In accordance with this method, a synthetic filter is represented by a cascaded connection of a pitch prediction filter for reproducing a pulse sequence by use of a pulse sequence which occurred one pitch period before, and of a specturm envelope synthetic filter for reproducing a speech waveform. That is, pitch information is included in the impulse response of a synthetic filter. In the previously discussed multi-pulse coding which does not use pitch information, only the spectrum envelope synthetic filter is used as the synthetic filter. The method mentioned above successfully reduces the number of excitation pulses needed to excite the pitch prediction filter. Therefore, the method also reduces the number of pulses to be transmitted, as compared to a circuit wherein a pitch prediction filter is not used.
Nevertheless, the above described method of the kind using pitch information needs a synthetic filter having impulse response length which is several times greater than in the method which does not perform pitch prediction. Thus, the pitch periodicity may be represent by the impulse reponse of the synthetic filter.
This brings about a problem because the method of pulse search with pitch prediction requires a considerably greater amount of calculation than the method without pitch prediction, i.e., the calculation of autocorrelation of impulse response of a synthetic filter and the calculation of a crosscorrelation between the impulse response of a synthetic filter and an input speech signal.
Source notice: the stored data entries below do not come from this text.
Lemma log_to_file_traced {W} (E : LogEnv W) set w T line :
  ∃ ok w' T', log_to_file (H := traced E) set (w, T) line = (ok, (w', T ++ T')) ∧ file_trace set line ok T'.
Proof.
  unfold log_to_file.
  destruct (negb (IS_LOGGING_TO_FILE (c_logging set)) || (log_level (c_logging set) =? Keywords.POLLER_VERBOSITY_NONE)
            || (slen (path_logfile (c_logging set)) =? 0) || negb (logfile_processed (c_logging set))) eqn:Eoff.
  { exists true, w, []. rewrite app_nil_r. split; [done|]. constructor. unfold file_enabled.
    destruct (IS_LOGGING_TO_FILE _), (_ =? Keywords.POLLER_VERBOSITY_NONE), (slen _ =? 0), (logfile_processed _); done. }
  assert (Hon : file_enabled set = true).
  { unfold file_enabled. destruct (IS_LOGGING_TO_FILE _), (_ =? Keywords.POLLER_VERBOSITY_NONE), (slen _ =? 0), (logfile_processed _); done. }
  cbn [log_mutex_lock traced]. destruct (log_mutex_lock w) as [r w1]. destruct (Z.eqb_spec r 0) as [->|Hr]; cbn [negb].
  2:{ exists false, w1, [XLock r]. split; [done|]. by constructor. }
  cbn [open_append traced]. destruct (open_append w1 _) as [fd w2]. destruct (Z.leb_spec 0 fd) as [Hfd|Hfd].
  - cbn [write_log close_log traced]. destruct (write_log w2 fd line) as [n w3]. destruct (close_log w3 fd) as [c w4].
    set (success := (0 <=? n) && (n =? slen line) && (c =? 0)). cbn [reported_error traced].
    destruct (negb success && negb (reported_error w4)) eqn:Ed; cbn [fprintf set_reported_error traced].
    + destruct (fprintf w4 stdout _) as [k w5] eqn:Ep. cbn [snd]. cbn [log_mutex_unlock traced]. destruct (log_mutex_unlock _) as [u w6].
      exists (if negb (u =? 0) then false else success), w6, (XLock 0 :: XOpen fd :: XWrite fd line n :: XClose fd c :: [file_diagnostic] ++ [XUnlock u]).
      split; [by rewrite <- !app_assoc|]. replace (if negb (u =? 0) then false else success) with ((u =? 0) && success) by (by destruct (u =? 0)).
      constructor; auto.
    + cbn [log_mutex_unlock traced]. destruct (log_mutex_unlock w4) as [u w6].
      exists (if negb (u =? 0) then false else success), w6, (XLock 0 :: XOpen fd :: XWrite fd line n :: XClose fd c :: [] ++ [XUnlock u]).
      split; [by rewrite <- !app_assoc|]. replace (if negb (u =? 0) then false else success) with ((u =? 0) && success) by (by destruct (u =? 0)).
      constructor; auto.
  - cbn [reported_error traced negb andb]. destruct (negb (reported_error w2)) eqn:Ed; cbn [fprintf set_reported_error traced].
    + destruct (fprintf w2 stdout _) as [k w5] eqn:Ep. cbn [snd log_mutex_unlock traced]. destruct (log_mutex_unlock _) as [u w6].
      exists false, w6, (XLock 0 :: XOpen fd :: [file_diagnostic] ++ [XUnlock u]).
      split; [rewrite <- !app_assoc; by destruct (negb (u =? 0))|]. constructor; auto.
    + cbn [log_mutex_unlock traced]. destruct (log_mutex_unlock w2) as [u w6].
      exists false, w6, (XLock 0 :: XOpen fd :: [] ++ [XUnlock u]).
      split; [rewrite <- !app_assoc; by destruct (negb (u =? 0))|]. constructor; auto.
Qed.

Lemma log_to_syslog_traced {W} (E : LogEnv W) set w T message :
  ∃ w' Ts, log_to_syslog (H := traced E) set (w, T) message = (w', T ++ Ts) ∧ Forall (fun x => ∃ p, x = XSyslog p (message ++ [newline])) Ts.
Proof.
  unfold log_to_syslog. destruct (negb (IS_LOGGING_TO_SYSLOG _)); [exists w, []; by rewrite app_nil_r|].
  assert (Hstep : ∀ (b : bool) p w T, ∃ w' Ts, (if b then syslog (LogEnv := traced E) (w, T) p (message ++ [newline]) else (w, T)) = (w', T ++ Ts) ∧
    Forall (fun x => ∃ p, x = XSyslog p (message ++ [newline])) Ts).
  { intros [] p w0 T0; [exists (syslog w0 p (message ++ [newline])), [XSyslog p (message ++ [newline])]|exists w0, []; by rewrite app_nil_r].
    split; [done|]. repeat constructor. by exists p. }
  match goal with |- context [if ?b then syslog _ LOG_CRIT _ else _] => destruct (Hstep b LOG_CRIT w T) as (w1 & T1 & -> & H1) end.
  match goal with |- context [if ?b then syslog _ LOG_WARNING _ else _] => destruct (Hstep b LOG_WARNING w1 (T ++ T1)) as (w2 & T2 & -> & H2) end.
  match goal with |- context [if ?b then syslog _ LOG_NOTICE _ else _] => destruct (Hstep b LOG_NOTICE w2 ((T ++ T1) ++ T2)) as (w3 & T3 & -> & H3) end.
  exists w3, (T1 ++ T2 ++ T3). split; [by rewrite !app_assoc|]. by repeat apply Forall_app_2.
Qed.
Lemma log_format_error_traced {W} (E : LogEnv W) ds set w T message :
  ∃ w' Td, log_format_error (H := traced E) ds set (w, T) message = (w', T ++ Td) ∧ (Td = [] ∨ Td = [XPrint (log_error_stream ds) (message ++ [newline])]).
Proof.
  unfold log_format_error. destruct (log_stream_available set (log_error_stream ds)); [|exists w, []; rewrite app_nil_r; auto].
  cbn [fprintf traced]. destruct (fprintf w _ _) as [n w']. exists w', [XPrint (log_error_stream ds) (message ++ [newline])]. auto.
Qed.
(** * Properties *)

(** C8: a partition returns its connections and is counted once, on every path.
    Whenever [poll_host] returns - with no connection free, with only one of the two it
    needs, with a device that cannot be loaded or is gone, or after polling - the pools
    are as before the call; and unless the device is gone or only pinged, the partition
    is counted exactly once in its device; without its connections it is counted as a
    failure, and the exit code says so. *)
Theorem poll_host_balanced {W} `{MySQL W} `{Probes W} `{Collectors W} `{ReindexSource W} (set : config_t) (ssl : list mysql_feature)
  (local_base remote_base : nat) (debug : Z → bool) (log_level : Z) (mysql_fetch_row : list row_t → option row_t) (w w' : W) (p p' : Pool.pools) (d d' : Completion.device)
  (work : poller_thread_t) (errors : Z)
  (Hrun : PollHost.poll_host set ssl local_base remote_base debug log_level mysql_fetch_row w p d work = Ok (Some (p', d', errors, w'))) :
  p' = p ∧ Completion.host_threads d' = Completion.host_threads d ∧
  (Completion.threads_complete d' = Completion.threads_complete d + 1 ∨
   d' = d ∧ (ping_only set = true ∨
             ∃ w1 w2 mysql queries host ping, PollHost.load_poll_host set ssl mysql_fetch_row w1 mysql queries PollHost.zero_host PollHost.initial_ping work =
               Ok (PollHost.POLL_HOST_MISSING, host, ping, w2))) ∧
  (fst (PollHost.get_poll_connections set p) = None → Completion.poll_failed d' = true ∧ Completion.exit_failure d' = true).
Proof.
  unfold PollHost.poll_host in Hrun. destruct (get_time_as_double w) as [t w1].
  pose proof (get_poll_connections_balanced set p) as Hp. destruct (PollHost.get_poll_connections set p) as [[[local remote]|] p1].
  2:{ unfold Completion.complete_poll_host, Completion.count_partition in Hrun. cbn in Hrun. injection Hrun as <- <- _ _. subst p1.
      cbn. rewrite !orb_true_r. split_and!; try done. by left. }
  destruct (Queries.poller_prepare_queries set _ _ _) as [queries|]; cbn [obind] in Hrun; [|done].
  destruct (PollHost.load_poll_host set ssl mysql_fetch_row w1 _ _ _ _ _) as [[[[loaded host] ping] w2]|] eqn:El; cbn [obind] in Hrun; [|done].
  cbn [fst]. destruct loaded.
  - destruct (ping_only set) eqn:Eping.
    { injection Hrun as <- <- _ _. split_and!; try done. right. auto. }
    destruct (PollHost.poll_items _ _ _ _ _ _ _ _ _ _) as [[[[[[of_ pf] errs] text] w3]|]|]; cbn [obind] in Hrun; [|done|done].
    destruct (Completion.complete_poll_host _ _ _ _ _ _ _ _ _ _ _ _) as [[d1 w4]|] eqn:Ec; cbn [obind] in Hrun; [|done].
    injection Hrun as <- <- _ _. apply complete_counts in Ec as (Hc1 & Hc2 & _). split_and!; try done. by left.
  - injection Hrun as <- <- _ _. split_and!; try done. right. split; [done|]. right. eauto 10.
  - destruct (Completion.complete_poll_host _ _ _ _ _ _ _ _ _ _ _ _) as [[d1 w4]|] eqn:Ec; cbn [obind] in Hrun; [|done].
    injection Hrun as <- <- _ _. apply complete_counts in Ec as (Hc1 & Hc2 & _). split_and!; try done. by left.
Qed.

(** ** A small world *)

(** The open SNMP sessions, how many were ever opened, and the last statement. *)
Record small_world := { open_sessions : list nat; sessions_opened : nat; last_query : cstr }.
Definition open_one (w : small_world) : option nat * small_world :=
  (Some (S (sessions_opened w)),
   {| open_sessions := S (sessions_opened w) :: open_sessions w; sessions_opened := S (sessions_opened w); last_query := last_query w |}).
Definition close_one (w : small_world) (s : nat) : small_world :=
  {| open_sessions := filter (fun x => x ≠ s) (open_sessions w); sessions_opened := sessions_opened w; last_query := last_query w |}.
Lemma stream_extends new m t t' fd std f c d : extends new m t → t !! fd = Some f →
  t !! Process.STDIN_FILENO ≠ None → t !! Process.STDOUT_FILENO ≠ None → stream_in t t' fd std f c d →
  extends (new ++ fd_list d) m t' ∧ t' !! c = Some f ∧ (∀ y g, t !! y = Some g → t' !! y = Some g) ∧ (c = fd ∨ std_fd c = false) ∧
  ∀ x, x ∈ fd_list d → std_fd x = false.
Proof.
  intros (Hnd & Hin & Hout) Hfd H0' H1' Hs. unfold fd_list. destruct Hs as [(-> & -> & _ & ->)|(Hd & -> & _ & Hn & ->)].
  - rewrite Z.eqb_refl, app_nil_r. split; [done|]. split; [done|]. split; [done|]. split; [by left|]. intros x []%not_elem_of_nil.
  - rewrite (proj2 (Z.eqb_neq d (-1))) by lia. assert (Hdn : d ∉ new) by (intros Hx; apply Hin in Hx as [? _]; done).
    assert (Hstd : std_fd d = false) by (unfold std_fd; apply orb_false_iff; split; apply Z.eqb_neq; intros ->; done).
    split; [split; [|split]|].
    + apply list.NoDup_app. split; [done|]. split; [by intros x Hx ->%list_elem_of_singleton|apply list.NoDup_singleton].
    + intros x [Hx|Hx%list_elem_of_singleton]%elem_of_app.
      * apply Hin in Hx as [? ?]. rewrite lookup_insert_ne; [done|]. intros ->. done.
      * subst x. rewrite lookup_insert_eq. split; [done|]. by rewrite <- (Hout d Hdn).
    + intros x [Hx Hxd]%not_elem_of_app. apply not_elem_of_cons in Hxd as [Hxd _]. rewrite lookup_insert_ne by done. by apply Hout.
    + split; [apply lookup_insert_eq|]. split; [intros y g Hy; rewrite lookup_insert_ne; [done|]; intros ->; congruence|].
      split; [by right|]. by intros x ->%list_elem_of_singleton.
Qed.

Lemma close_new new : map AddClose (filter (fun x => std_fd x = false) new) = concat (map addclose_unless_std new).
Proof.
  induction new as [|x new IH]; [done|]. rewrite filter_cons. cbn [map concat]. unfold addclose_unless_std at 1. fold (std_fd x).
  destruct (std_fd x); [by rewrite decide_False|]. rewrite decide_True by done. cbn. by rewrite IH.
Qed.

Lemma server_actions_closes q cin din cout dout : (∀ x, x ∈ fd_list din → std_fd x = false) → (∀ x, x ∈ fd_list dout → std_fd x = false) →
  server_actions (c0 q, c1 q) (p0 q, p1 q) cin cout din dout =
    [AddDup2 cin Process.STDIN_FILENO; AddDup2 cout Process.STDOUT_FILENO] ++
    map AddClose (filter (fun x => std_fd x = false) ([c0 q; c1 q; p0 q; p1 q] ++ fd_list din ++ fd_list dout)).
Proof.
  intros Hin Hout. rewrite close_new, !map_app, !concat_app. unfold server_actions. f_equal. cbn [map concat fst snd]. rewrite app_nil_r, <- !app_assoc. do 4 f_equal.
  assert (Hd : ∀ d, (∀ x, x ∈ fd_list d → std_fd x = false) → (if negb (d =? -1) then [AddClose d] else []) = concat (map addclose_unless_std (fd_list d))).
  { intros d Hx. unfold fd_list in *. destruct (d =? -1); [done|]. cbn. unfold addclose_unless_std. fold (std_fd d). by rewrite (Hx d) by left. }
  by rewrite (Hd din Hin), (Hd dout Hout).
Qed.
(* ===== verification/ConfigFacts.v ===== *)
(** The configuration of Config.v: reading spine.conf is reading its lines one by one,
    the settings cache answers as single queries do, and the options that
    [read_config_options] leaves are in range. *)

From S2P Require Import Prelude CLib Buffer Text Result Settings Sql Queries Config.

(** * The lines of spine.conf *)

Module ConfFileFacts.
Import ConfFile.

(** The lines of a file, without their line feeds; a file that ends in a line feed has
    no further line. *)
Fixpoint lines_of (file cur : list ascii) : list (list ascii) :=
  match file with
  | [] => match cur with [] => [] | _ => [cur] end
  | b :: file' => if bool_decide (b = LF_byte) then cur :: lines_of file' [] else lines_of file' (cur ++ [b])
  end.

(** A line that does not fit the buffer has no effect. *)
Definition apply_line (n : Z) (l : list ascii) (c : config_t) : config_t * list conf_warning :=
  if (length l <=? 1023)%nat then config_line n l c else (c, if negb (stderr_notty (c_console c)) then [LongLine n] else []).
Fixpoint apply_lines (n : Z) (ls : list (list ascii)) (c : config_t) : config_t * list conf_warning :=
  match ls with
  | [] => (c, [])
  | l :: ls' => let '(c, ws) := apply_line n l c in let '(c, ws') := apply_lines (n + 1) ls' c in (c, ws ++ ws')
  end.

(** ** Splitting *)

(** A file is one last line, or a line, its line feed and the rest. *)
Lemma first_line file : LF_byte ∉ file ∨ ∃ l rest, file = l ++ LF_byte :: rest ∧ LF_byte ∉ l.
Proof.
  induction file as [|b file IH]; [left; apply not_elem_of_nil|].
  destruct (decide (b = LF_byte)) as [->|Hb]; [right; exists [], file; split; [done|apply not_elem_of_nil]|].
  destruct IH as [H|(l & rest & -> & H)]; [left; apply not_elem_of_cons; naive_solver|].
  right. exists (b :: l), rest. split; [done|]. apply not_elem_of_cons; naive_solver.
Qed.

Lemma lines_of_line l rest cur : LF_byte ∉ l → lines_of (l ++ LF_byte :: rest) cur = (cur ++ l) :: lines_of rest [].
Proof.
  revert cur. induction l as [|b l IH]; intros cur H; cbn.
  - rewrite app_nil_r. done.
  - apply not_elem_of_cons in H as [Hb Hl]. rewrite bool_decide_eq_false_2 by done. rewrite IH by done. by rewrite <- app_assoc.
Qed.
Lemma lines_of_last l cur : LF_byte ∉ l → lines_of l cur = match cur ++ l with [] => [] | x => [x] end.
Proof.
  revert cur. induction l as [|b l IH]; intros cur H; cbn; [by rewrite app_nil_r; destruct cur|].
  apply not_elem_of_cons in H as [Hb Hl]. rewrite bool_decide_eq_false_2, IH by done. by rewrite <- app_assoc.
Qed.

Lemma fgets_line n l rest : LF_byte ∉ l →
  fgets n (l ++ LF_byte :: rest) = if (n <=? length l)%nat then (take n l, drop n l ++ LF_byte :: rest) else (l ++ [LF_byte], rest).
Proof.
  revert n. induction l as [|b l IH]; intros n H.
  - destruct n as [|n]; cbn; done.
  - apply not_elem_of_cons in H as [Hb Hl]. destruct n as [|n]; [done|]. cbn [fgets app length Nat.leb take drop].
    rewrite bool_decide_eq_false_2, IH by done. by destruct (n <=? length l)%nat.
Qed.
Lemma fgets_last n l : LF_byte ∉ l → fgets n l = (take n l, drop n l).
Proof.
  revert n. induction l as [|b l IH]; intros n H; [by destruct n|].
  apply not_elem_of_cons in H as [Hb Hl]. destruct n as [|n]; [done|]. cbn. by rewrite bool_decide_eq_false_2, IH.
Qed.
Lemma skip_line_line l rest : LF_byte ∉ l → skip_line (l ++ LF_byte :: rest) = rest.
Proof.
  induction l as [|b l IH]; intros H; cbn; [done|]. apply not_elem_of_cons in H as [Hb Hl].
  rewrite bool_decide_eq_false_2 by done. auto.
Qed.
Lemma skip_line_last l : LF_byte ∉ l → skip_line l = [].
Proof.
  induction l as [|b l IH]; intros H; cbn; [done|]. apply not_elem_of_cons in H as [Hb Hl].
  rewrite bool_decide_eq_false_2 by done. auto.
Qed.

Lemma last_not_lf (l : list ascii) : LF_byte ∉ l → ∀ i : nat, l !! i ≠ Some LF_byte.
Proof. intros H i E. apply H. by eapply list_elem_of_lookup_2. Qed.

(** What one turn sees of a line: whole, or cut and skipped. *)
Lemma turn_line l rest : LF_byte ∉ l →
  ∃ buff file, fgets 1023 (l ++ LF_byte :: rest) = (buff, file) ∧ buff ≠ [] ∧
    if (length l <=? 1023)%nat then config_line_complete buff file 1024 = (true, rest) ∧ (buff = l ∨ buff = l ++ [LF_byte])
    else config_line_complete buff file 1024 = (false, rest).
Proof.
  intros H. rewrite fgets_line by done. destruct (Nat.leb_spec 1023 (length l)) as [Hn|Hn].
  - do 2 eexists. split; [done|]. split; [intros E; apply (f_equal length) in E; rewrite length_take in E; cbn [length] in E; lia|].
    unfold config_line_complete. rewrite length_take, Nat.min_l by lia. cbn [Nat.sub]. rewrite Nat.eqb_refl. cbn [negb orb].
    rewrite bool_decide_eq_false_2.
    2: { rewrite lookup_take. case_decide; [by apply last_not_lf|done]. }
    destruct (Nat.leb_spec (length l) 1023) as [Hm|Hm].
    + rewrite take_ge, drop_ge by lia. cbn. auto.
    + destruct (drop 1023 l) as [|b l'] eqn:E; [apply (f_equal length) in E; rewrite length_drop in E; cbn [length] in E; lia|].
      assert (Hd : LF_byte ∉ b :: l'). { rewrite <- E. intros Hin. apply H. rewrite <- (take_drop 1023 l). apply elem_of_app. by right. }
      apply not_elem_of_cons in Hd as [Hb Hd]. cbn. rewrite bool_decide_eq_false_2 by done. by rewrite skip_line_line.
  - do 2 eexists. split; [done|]. split; [by destruct l|]. rewrite (proj2 (Nat.leb_le _ _)) by lia. split; [|by right].
    unfold config_line_complete. rewrite length_app. cbn [length Nat.sub].
    destruct (Nat.eqb_spec (length l + 1) 1023) as [E|E]; cbn [negb orb]; [|done].
    rewrite bool_decide_eq_true_2; [done|]. rewrite lookup_app_r by lia. by replace (1022 - length l)%nat with 0%nat by lia.
Qed.

Lemma turn_last l : LF_byte ∉ l → l ≠ [] →
  ∃ buff file, fgets 1023 l = (buff, file) ∧ buff ≠ [] ∧
    if (length l <=? 1023)%nat then config_line_complete buff file 1024 = (true, []) ∧ buff = l
    else config_line_complete buff file 1024 = (false, []).
Proof.
  intros H Hne. rewrite fgets_last by done. do 2 eexists. split; [done|].
  split; [destruct l; [done|]; by cbn [take]|].
  unfold config_line_complete. cbn [Nat.sub]. rewrite length_take. destruct (Nat.leb_spec (length l) 1023) as [Hn|Hn].
  - rewrite take_ge, drop_ge by lia. split; [|done]. by destruct (_ || _).
  - rewrite Nat.min_l by lia. rewrite Nat.eqb_refl. cbn [negb orb].
    rewrite bool_decide_eq_false_2 by (rewrite lookup_take; case_decide; [by apply last_not_lf|done]).
    destruct (drop 1023 l) as [|b l'] eqn:E; [apply (f_equal length) in E; rewrite length_drop in E; cbn [length] in E; lia|].
    assert (Hd : LF_byte ∉ b :: l'). { rewrite <- E. intros Hin. apply H. rewrite <- (take_drop 1023 l). apply elem_of_app. by right. }
    apply not_elem_of_cons in Hd as [Hb Hd]. rewrite bool_decide_eq_false_2 by done. by rewrite skip_line_last.
Qed.
(** One argument keeps [cli_ok], and takes at most one further argument. *)
Lemma parse_cli_argument_ok arg opt argv s s' argv' : cli_ok s → Forall nul_free argv → (∀ v, opt = Some v → nul_free v) →
  parse_cli_argument arg opt argv s = Some (Ok (s', argv')) → cli_ok s' ∧ Forall nul_free argv' ∧ (length argv' ≤ length argv)%nat.
Proof.
  intros Hs Hargv Hopt.
  assert (Hget : ∀ v l, getarg opt argv = Ok (v, l) → nul_free v ∧ Forall nul_free l ∧ (length l ≤ length argv)%nat).
  { intros v l [(-> & ->)|(-> & ->)]%getarg_Ok; [split; [by apply Hopt|done]|]. inversion Hargv; subst. split_and!; try done. cbn; lia. }
  assert (Hint : ∀ t lo n, 0 ≤ lo → parse_cli_int t lo INT_MAX = Some n → lo ≤ n ≤ INT_MAX).
  { intros t lo n Hlo E%parse_cli_int_iff; [apply E|done|done]. }
  pose proof Hs as [Hf Hl Hh Ht Hm Hst]. unfold parse_cli_argument. destruct (lookup_cli_option arg); intros E; try done.
  - destruct (HOSTID_DEFINED _); [done|]. injection E as E. with_argument E. destruct (parse_cli_int v _ _) as [n|] eqn:En; [|done].
    injection E as <- <-. pose proof (Hint _ 0 _ ltac:(lia) En). cli_done.
  - destruct (HOSTID_DEFINED _); [done|]. injection E as E. with_argument E. destruct (parse_cli_int v _ _) as [n|] eqn:En; [|done].
    injection E as <- <-. pose proof (Hint _ 0 _ ltac:(lia) En). cli_done.
  - injection E as E. with_argument E. injection E as <- <-. cli_done.
  - injection E as E. with_argument E. destruct (parse_cli_int v _ _) as [n|] eqn:En; [|done]. injection E as <- <-.
    pose proof (Hint _ 1 _ ltac:(lia) En). unfold MAX_THREADS. destruct (Z.ltb_spec 100 n); cli_done.
  - injection E as <- <-. cli_done.
  - injection E as E. with_argument E. apply obind_Ok in E as (m & Em & E). injection E as <- <-. apply parse_polling_mode_range in Em. cli_done.
  - destruct (getarg opt argv) as [[v l]|] eqn:Eg; [|done]. destruct (Hget _ _ eq_refl) as (Hv & Hl1 & Hl2).
    destruct (parse_host_list v) as [r|] eqn:Er; [|done]. injection E as E. apply obind_Ok in E as (t & -> & E). injection E as <- <-.
    destruct (parse_host_list_stored v t Hv Er) as (_ & ? & ? & ?). cli_done. split; [done|]. change (slen t < BIG_BUFSIZE). lia.
  - injection E as <- <-. cli_done.
  - injection E as E. with_argument E. destruct (strchr v ":"%char) as [[|n]|]; [done| |done]. apply obind_Ok in E as (s1 & Ea & E).
    injection E as <- <-. split_and!; try done. by eapply add_override_Ok.
  - injection E as <- <-. cli_done.
  - injection E as E. with_argument E. injection E as <- <-. cli_done.
  - injection E as E. apply obind_Ok in E as (s1 & Ea & E). injection E as <- <-. split_and!; try done. by eapply add_override_Ok.
  - injection E as E. with_argument E. apply obind_Ok in E as (s1 & Ea & E). injection E as <- <-. split_and!; try done. by eapply add_override_Ok.
  - injection E as E. with_argument E. apply obind_Ok in E as (s1 & Ea & E). injection E as <- <-. split_and!; try done. by eapply add_override_Ok.
  - destruct (_ && _); [|destruct (_ && _); [|done]]; injection E as E; (destruct (parse_cli_int arg _ _) as [n|] eqn:En; [|done]);
      injection E as <- <-; pose proof (Hint _ 0 _ ltac:(lia) En); cli_done.
Qed.
Lemma parse_cli_argument_shrinks arg opt argv s s' argv' :
  parse_cli_argument arg opt argv s = Some (Ok (s', argv')) → (length argv' ≤ length argv)%nat.
Proof.
  assert (Hget : ∀ v l, getarg opt argv = Ok (v, l) → True ∧ True ∧ (length l ≤ length argv)%nat).
  { intros v l [(-> & ->)|(-> & ->)]%getarg_Ok; split_and!; cbn; try done; lia. }
  unfold parse_cli_argument. destruct (lookup_cli_option arg); intros E; try done;
    repeat match type of E with context [if ?b then _ else _] => destruct b; try done end;
    try (by injection E as <- <-); try (injection E as E; try with_argument E; repeat (case_match; try done); try (apply obind_Ok in E as (x & _ & E)); by injection E as <- <-).
  - destruct (getarg opt argv) as [[v l]|] eqn:Eg; [|done]. destruct (Hget _ _ eq_refl) as (_ & _ & Hl). destruct (parse_host_list v); [|done].
    injection E as E. apply obind_Ok in E as (t & -> & E). by injection E as <- <-.
Qed.
Lemma parse_cli_argument_some arg opt argv s : Forall nul_free argv → (∀ v, opt = Some v → nul_free v) → parse_cli_argument arg opt argv s ≠ None.
Proof.
  intros Hargv Hopt. unfold parse_cli_argument. destruct (lookup_cli_option arg); try done; repeat (case_match; try done).
  match goal with E : getarg _ _ = _, E' : parse_host_list ?v = None |- _ => assert (Hv : nul_free v); [|by rewrite parse_host_list_eq in E'] end.
  destruct (getarg_Ok _ _ _ _ H) as [[-> _]|[-> ->]]; [by apply Hopt|by inversion Hargv].
Qed.
Lemma split_argument_nul_free a arg opt : nul_free a → split_argument a = (arg, opt) → ∀ v, opt = Some v → nul_free v.
Proof. intros Ha. unfold split_argument. destruct (strchr a _) as [n|]; intros [= <- <-] v; [intros [= <-]; by apply nul_free_drop|done]. Qed.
The principle of multi-pulse coding which uses pitch information will be described with reference to FIG. 3. As shown in FIG. 3, an excitation generator 301 generates multi-pulse excitation v(n). A pitch prediction filter 302 is excited by the multi-pulse excitation v(n) to output an excitation pulse sequence v'(n). The excitation pulse sequence v'(n) excites a spectrum envelope synthetic filter 303 to produce a synthetic speech x(n). The error e(n) between an original speech x(n) and the synthetic speech x(n) is applied to a weighting filter 304 which is adapted for perceptual correction. The resultant weighted error signal ew (n) is fed back to the excitation generator 301 to minimize the power of the signal ew (n), whereby an optimum multi-pulse excitation v(n) is determined.
An object of the present invention is to provide multi-pulse speech coding which uses pitch information. The inventive method and apparatus for multi-pulse speech coding enables pitch prediction to be performed with a minimum amount of calculation required for the calculation of autocorrelation of impulse response of a synthetic filter and crosscorrelation between the impulse response of a synthetc filter and an input spech signal. The invention utilizes the periodicity of pitch.
SUMMARY OF THE INVENTION
A method and an apparatus for multi-pulse speech coding of the present invention comprises a means for adding crosscorrelations between an impulse response of a synthetic filter without pitch prediction and an impulse response of a synthetic filter with pitch prediction. This determines autocorrelations of the impulse response of the synthetic filter with pitch prediction. The crosscorrelations between the impulse response of the synthetic filter without pitch prediction and an input speech signal are added to determine crosscorrelations between the impulse response of the synthetic filter with pitch prediction and the input speech signal.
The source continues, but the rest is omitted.